Dissecting the brain of horses blinded in one eye, I was able to make various observations, one that enabled me to draw Figures 6 and 7 of Table IX. The brain was that of a horse blinded in the right eye: this optic nerve was very slender, ash-colored, gelatinous, whereas the other was large and very white. On the superior surface of the square aja you could see a small portion of the atrophied nerve running diagonally from the nerve coming from the other side and immersing itself like a wedge in its substance to exit from the opposite side. In the inferior surface of the aja at the join you could see a white streak that crosses diagonally, and similarly directed itself to the opposite side. On the superior surface of the aja we could see many fibers that originated from the tuber cinereum and extended directly from the posterior margin of the chiasm to the anterior margin where they partly inserted themselves into the atrophied nerve. Behind the chiasm one could see the ash-colored left optic nerve up to the thalamus, and its volume was greater than that of the nerve that was located to the right in front of the aja. There was also a difference in size between the two thalami; the right one was better developed, as was the inferior geniculate body and the right quadrigeminal eminence (Table IX, Figures 6a–c and 7c–e), as well as [the] lateral medullary column of the right peduncle of the brain and the external fibrous apparatus of the optic thalamus that extends to the posteri
or superior circumvolutions.
With respect to humans, I refer only to the case of the cadaver of a young girl of 18 years that at the age of 3 years, from a stone hitting her left eye, had lost sight in her eye because it had become atrophied. The skull associated with the right parietal lobe showed a clear depression along the occipital margin of the bone. The corresponding cerebral mass was also depressed. On dissection of the brain, it was found that the left corpus striatum was swelled along its whole body when compared with the right one, thus from the point of its major elevation it was distant two lines from the septum lucidum, the other one, on the other hand, that is, the left one, was only half a line away. This was even more clear: the left optic thalamus was also more developed; there was almost no difference in the quadrigeminal eminence. In the dissection of the objects of the ventricles we found greater consistency in the left ones.
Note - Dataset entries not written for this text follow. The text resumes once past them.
(** Calling a null pointer is undefined. *)
Definition sys_write_serial (ptr_ len a2 a3 a4 a5 : Z) (st : sys_state W) : option (Z * sys_state W) :=
  if ptr_ =? 0 then Some (MCSOS_EINVAL, st)
  else if 4096 <? len then Some (MCSOS_EINVAL, st)
  else if negb (mcsos_user_check_range (g_user_region st) ptr_ len) then Some (MCSOS_EFAULT, st)
  else
    match write_serial (g_ops st) with
    | NULL => None
    | Ref f => '(rc, w) ← f (umem st) ptr_ len (world st); Some (rc, set_world st w)
    end.

Definition sys_yield (a0 a1 a2 a3 a4 a5 : Z) (st : sys_state W) : option (Z * sys_state W) :=
  match yield_current (g_ops st) with
  | NULL => Some (MCSOS_EBUSY, st)
  | Ref f => w ← f (world st); Some (MCSOS_OK, set_world st w)
  end.

Definition sys_exit_thread (code a1 a2 a3 a4 a5 : Z) (st : sys_state W) : option (Z * sys_state W) :=
  match exit_current (g_ops st) with
  | NULL => Some (MCSOS_EBUSY, st)
  | Ref f => w ← f (i32 code) (world st); Some (MCSOS_OK, set_world st w)
  end.

Definition sys_open (path_ptr path_len flags a3 a4 a5 : Z) (st : sys_state W) : option (Z * sys_state W) :=
  match get_current_fd_table (g_ops st), get_ramfs (g_ops st) with
  | Ref get_table, Ref get_fs =>
      if (path_len =? 0) || (SYS_MAX_PATH <=? path_len) then Some (MCSOS_EINVAL, st)
      else
        '(rc, kpath) ← mcsos_copy_from_user (g_user_region st) (umem st) (Ref kpath0) path_ptr path_len;
        if negb (rc =? MCSOS_OK) then Some (rc, st)
        else
          match kpath with
          | NULL => None
          | Ref kpath =>
              kpath ← arr_set kpath path_len 0;
              match get_table (world st), get_fs (world st) with
              | Ref k, Ref fs => on_table st k (fun t => mcs_vfs_open (Ref t) (files st) (Ref fs) (Ref kpath) (u32 flags))
              | _, _ => Some (MCSOS_EBUSY, st)
              end
          end
  | _, _ => Some (MCSOS_EBUSY, st)
  end.

Definition sys_read (fd buf_ptr len a3 a4 a5 : Z) (st : sys_state W) : option (Z * sys_state W) :=
  match get_current_fd_table (g_ops st) with
  | NULL => Some (MCSOS_EBUSY, st)
  | Ref get_table =>
      if 4096 <? len then Some (MCSOS_EINVAL, st)
      else
        match get_table (world st) with
        | NULL => Some (MCSOS_EBUSY, st)
        | Ref k =>
            t ← tab_get (world st) k;
            '(n, t, kbuf) ← mcs_vfs_read (Ref t) (files st) (i32 fd) (Ref kbuf0) len;
            '(_, st) ← on_table st k (fun _ => Some (n, t, files st));
            if n <? 0 then Some (n, st)
            else
              '(rc, m) ← mcsos_copy_to_user (g_user_region st) (umem st) buf_ptr kbuf n;
              if negb (rc =? MCSOS_OK) then Some (rc, set_umem st m)
              else Some (n, set_umem st m)
        end
  end.

Definition sys_write (fd buf_ptr len a3 a4 a5 : Z) (st : sys_state W) : option (Z * sys_state W) :=
  match get_current_fd_table (g_ops st) with
  | NULL => Some (MCSOS_EBUSY, st)
  | Ref get_table =>
      if 4096 <? len then Some (MCSOS_EINVAL, st)
      else
        '(rc, kbuf) ← mcsos_copy_from_user (g_user_region st) (umem st) (Ref kbuf0) buf_ptr len;
        if negb (rc =? MCSOS_OK) then Some (rc, st)
        else
          match get_table (world st) with
          | NULL => Some (MCSOS_EBUSY, st)
          | Ref k => on_table st k (fun t => mcs_vfs_write (Ref t) (files st) (i32 fd) kbuf len)
          end
  end.

(** A call of the descriptor layer that needs the table only. *)
Definition table_call (st : sys_state W) (f : mcs_fd_table -> option (Z * ptr mcs_fd_table)) : option (Z * sys_state W) :=
  match get_current_fd_table (g_ops st) with
  | NULL => Some (MCSOS_EBUSY, st)
  | Ref get_table =>
      match get_table (world st) with
      | NULL => Some (MCSOS_EBUSY, st)
      | Ref k => on_table st k (fun t => '(rc, t) ← f t; Some (rc, t, files st))
      end
  end.

Definition sys_lseek (fd offset whence a3 a4 a5 : Z) (st : sys_state W) : option (Z * sys_state W) :=
  table_call st (fun t => mcs_vfs_lseek (Ref t) (files st) (i32 fd) (i64 offset) (i32 whence)).

Definition sys_close (fd a1 a2 a3 a4 a5 : Z) (st : sys_state W) : option (Z * sys_state W) :=
  table_call st (fun t => mcs_vfs_close (Ref t) (i32 fd)).

Abbreviation syscall_fn := (Z -> Z -> Z -> Z -> Z -> Z -> sys_state W -> option (Z * sys_state W)).

Definition g_table : list (ptr syscall_fn) :=
  [Ref sys_ping; Ref sys_get_ticks; Ref sys_write_serial; Ref sys_yield; Ref sys_exit_thread; Ref sys_open; Ref sys_read; Ref sys_write;
   Ref sys_lseek; Ref sys_close].

Definition mcsos_syscall_dispatch (nr arg0 arg1 arg2 arg3 arg4 arg5 : Z) (st : sys_state W) : option (Z * sys_state W) :=
  if MCSOS_SYS_MAX <=? nr then Some (MCSOS_ENOSYS, st)
  else
    fn ← arr_get g_table nr;
    match fn with
    | NULL => Some (MCSOS_ENOSYS, st)
    | Ref fn => fn arg0 arg1 arg2 arg3 arg4 arg5 st
    end.

Definition mcsos_syscall_dispatch_frame (frame : ptr mcsos_syscall_frame) (st : sys_state W) : option (ptr mcsos_syscall_frame * sys_state W) :=
  match frame with
  | NULL => Some (NULL, st)
  | Ref f =>
      '(ret, st) ← mcsos_syscall_dispatch (sf_nr f) (sf_arg0 f) (sf_arg1 f) (sf_arg2 f) (sf_arg3 f) (sf_arg4 f) (sf_arg5 f) st;
      Some (Ref (mk_sysframe (sf_nr f) (sf_arg0 f) (sf_arg1 f) (sf_arg2 f) (sf_arg3 f) (sf_arg4 f) (sf_arg5 f) ret), st)
  end.

End Calls.

(** * Specification *)

(** A range that a program may name: empty, or inside the user region. *)
Definition user_range (r : mcsos_user_region) (addr len : Z) : Prop :=
  len = 0 \/ 0 < ur_base r /\ ur_base r <= addr /\ addr + len <= ur_limit r.

(** The bytes that a program sees in its memory. *)
Definition user_bytes (m : mem) (addr : Z) (n : nat) : list Z := (fun i => load8 m (addr + Z.of_nat i)) <$> seq 0 n.

(** Replacing a table changes that table only. *)
Class FdTablesOk (W : Type) `{FdTables W} : Prop :=
  tab_put_ok : forall w k t t', tab_get w k = Some t ->
    exists w', tab_put w k t' = Some w' /\ forall k', tab_get w' k' = if k' =? k then Some t' else tab_get w k'.

(** What the dispatcher relies on: from a state of the kernel that satisfies [I], the function pointers that are set return, keep [I] and
    do not touch the descriptor tables; the current table exists, and the file system is one of [D]. *)
Record ops_ok {W : Type} `{FdTables W} (I : W -> Prop) (D : nat -> Prop) (o : mcsos_syscall_ops W) : Prop := {
  ok_ticks f w : get_ticks o = Ref f -> I w -> exists t w', f w = Some (t, w') /\ I w' /\ forall k, tab_get w' k = tab_get w k;
  ok_yield f w : yield_current o = Ref f -> I w -> exists w', f w = Some w' /\ I w' /\ forall k, tab_get w' k = tab_get w k;
  ok_exit f c w : exit_current o = Ref f -> I w -> exists w', f c w = Some w' /\ I w' /\ forall k, tab_get w' k = tab_get w k;
  ok_serial : exists f, write_serial o = Ref f /\
    forall m p len w, I w -> 0 <= len <= 4096 -> exists rc w', f m p len w = Some (rc, w') /\ I w' /\ (forall k, tab_get w' k = tab_get w k) /\
      forall m', (forall x, p <= x < p + len -> m' x = m x) -> f m' p len w = Some (rc, w');
  ok_table f w k : get_current_fd_table o = Ref f -> I w -> f w = Ref k -> is_Some (tab_get w k);
  ok_ramfs f w k : get_ramfs o = Ref f -> I w -> f w = Ref k -> D k;
  ok_put w k t w' : I w -> length t = Z.to_nat MCS_MAX_OPEN_FILES -> tab_put w k t = Some w' -> I w'
}.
Of the optic nerves, the left one, from the eye to the chiasm, was ash-colored and atrophied; behind the aja, the right one was smaller than the left one, but was not of a different color.
To confirm how much the integrity of the optic thalamus and of the corpus striatum influences the organs of sight, I refer to two important facts that I uncovered. A human with a hot temperament, 60 years old, one day while eating had a fainting episode from which he recovered quickly and was able to categorically answer questions presented to him: the entire right part of the body was in a state of paralysis with respect to both senses and motion: the pupil of the right eye was dilated and immobile, and the sight was almost all lost. Placed in bed, and despite attention and care, the morbid symptoms continued to worsen, his intelligence continued to decrease, after 12 [hours] the sick human was completely apoplectic with complete paralysis of sense and motion on the right side of his body; he died on the fourth day. As soon as the problem began, having noticed blindness of the right eye, I predicted that the hemorrhage had to be located in the left optic thalamus. In the dissection we could find almost no infection of the meninges, and of the surface of the brain, little fluid in the ventricles, and instead a lot of blood was in the thickness of the left thalamus.